For 80 years, linguists and philosophers have been arguing back and forth about the question of whether language determines reality.

From the 1920s to the 1940s, Edward Sapir and Benjamin Lee Whorf popularized the notion of linguistic relativity, which posits people from different cultures inhabit entirely different worlds because of the words used to construct their ideas.

Then from the 1960s through the 1980s, Noam Chomsky and like-minded linguists fought back with the notion of universalism, which contends all languages have the same basic structure and that words are just containers of universally understood concepts.

Today, the issue is far from settled, one way or another. But academics are certain of one thing: You cannot get out of debt simply by changing your name.

In 2002, the board of directors at Winnipeg's Walker Theatre decided the best way to wipe out the heritage building's puddle of red ink was to change its name to the Burton Cummings Theatre.

The plan was relatively simple: They wanted to alter the public perception of the non-profit venue, which many Winnipeggers believed was a private business owned an operated by the man who would later become Winnipeg's mayor.

"Naming the building after Burton was designed to put a new face on the theatre and create some excitement," board president Jack Harper said at the time. "There was a perception it was owned by Sam Katz and that people were making money from it."

The original name-change plan was supposed to come with a fundraising campaign to eliminate what was then a $1.8-million debt and build a $5-million kitty for future renovations. In an unconventional move, singer-songwriter Burton Cummings would raise $1 million of that cash by playing five benefit concerts that were expected to bring in $200,000 each.

At the time, Winnipeg's most famous vocalist (sorry, Neil Young hasn't lived here since the '60s) was reluctant to take on the responsibility.

"I was a little hesitant at first because I'm such an easy target in Winnipeg. I get slammed for everything and I'm sick of it," Cummings said in 2003.

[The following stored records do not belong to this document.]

(** * The cursors *)

Definition sync_machine : world (MemTables SyncTable) :=
  mkWorld sample_tree (fun _ => mem_of (mkSyncTable false ∅)) steady_clock 0 no_faults 0 100 [].
Definition sync_db : string := sample_root +:+ "/sync.db".
Definition some_calls : list AgentSync.Call := [AgentSync.Load sync_db; AgentSync.Advance "device-1" 5; AgentSync.Advance "device-1" 3].
Definition moved := AgentSync.advance "device-1" 9 (AgentSync.calls some_calls (no_cursors, sync_machine)).
Definition reloaded := AgentSync.load_from_db sync_db (no_cursors, (AgentSync.calls some_calls (no_cursors, sync_machine)).2).
Strategy 1000 [moved reloaded].
Lemma cursors_survive_witness : AgentSync.cursor "device-1" reloaded.2.1 = 5%Z /\ AgentSync.cursor "device-1" moved.2.1 = 9%Z.
Proof.
  assert (is_ok reloaded.1 && is_ok moved.1 = true) as [Hr Hm]%andb_true_iff by (vm_compute; reflexivity).
  assert (sy_pool (AgentSync.calls some_calls (no_cursors, sync_machine)).1 = Some sync_db) as Hp by (vm_compute; reflexivity).
  assert (AgentSync.cursor "device-1" (AgentSync.calls some_calls (no_cursors, sync_machine)).1 = 5%Z) as Hc by (vm_compute; reflexivity).
  unfold reloaded, moved in *. destruct (AgentSync.load_from_db _ _) as [r0 st0] eqn:H0. destruct (AgentSync.advance _ _ _) as [r st'] eqn:H.
  destruct (cursors_survive some_calls sync_machine "device-1" 9 r st') as [Hload Hadv]. specialize (Hload sync_db no_cursors r0 st0 Hp H0).
  destruct r0; [|discriminate Hr]. destruct r; [|discriminate Hm]. split; [unfold AgentSync.cursor in *; cbn [snd]; by rewrite Hload|].
  destruct (Hadv H) as [_ Hadv']. simpl. rewrite Hadv'. by rewrite decide_True.
Defined.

He's right, of course. But the theatre's board members were not. Two benefit concerts featuring Cummings -- in April 2003 and February 2007 -- raised a total of $120,000 for the heritage building.

Since 2002, that $120,000 fundraising figure has been eclipsed by $700,000 worth of government aid -- a figure equal to what the Katz-led Walker Theatre Performing Arts Group shelled out when they purchased what was then called the Odeon Theatre in 1991.

City council handed the theatre $100,000 in 2002, when Glen Murray was still the mayor. The Katz administration then provided $160,000 in debt relief in 2004 and then $220,000 in 2006 and 2007 to help eliminate the debt once and for all. The Doer government also provided $240,000 in debt relief in 2004.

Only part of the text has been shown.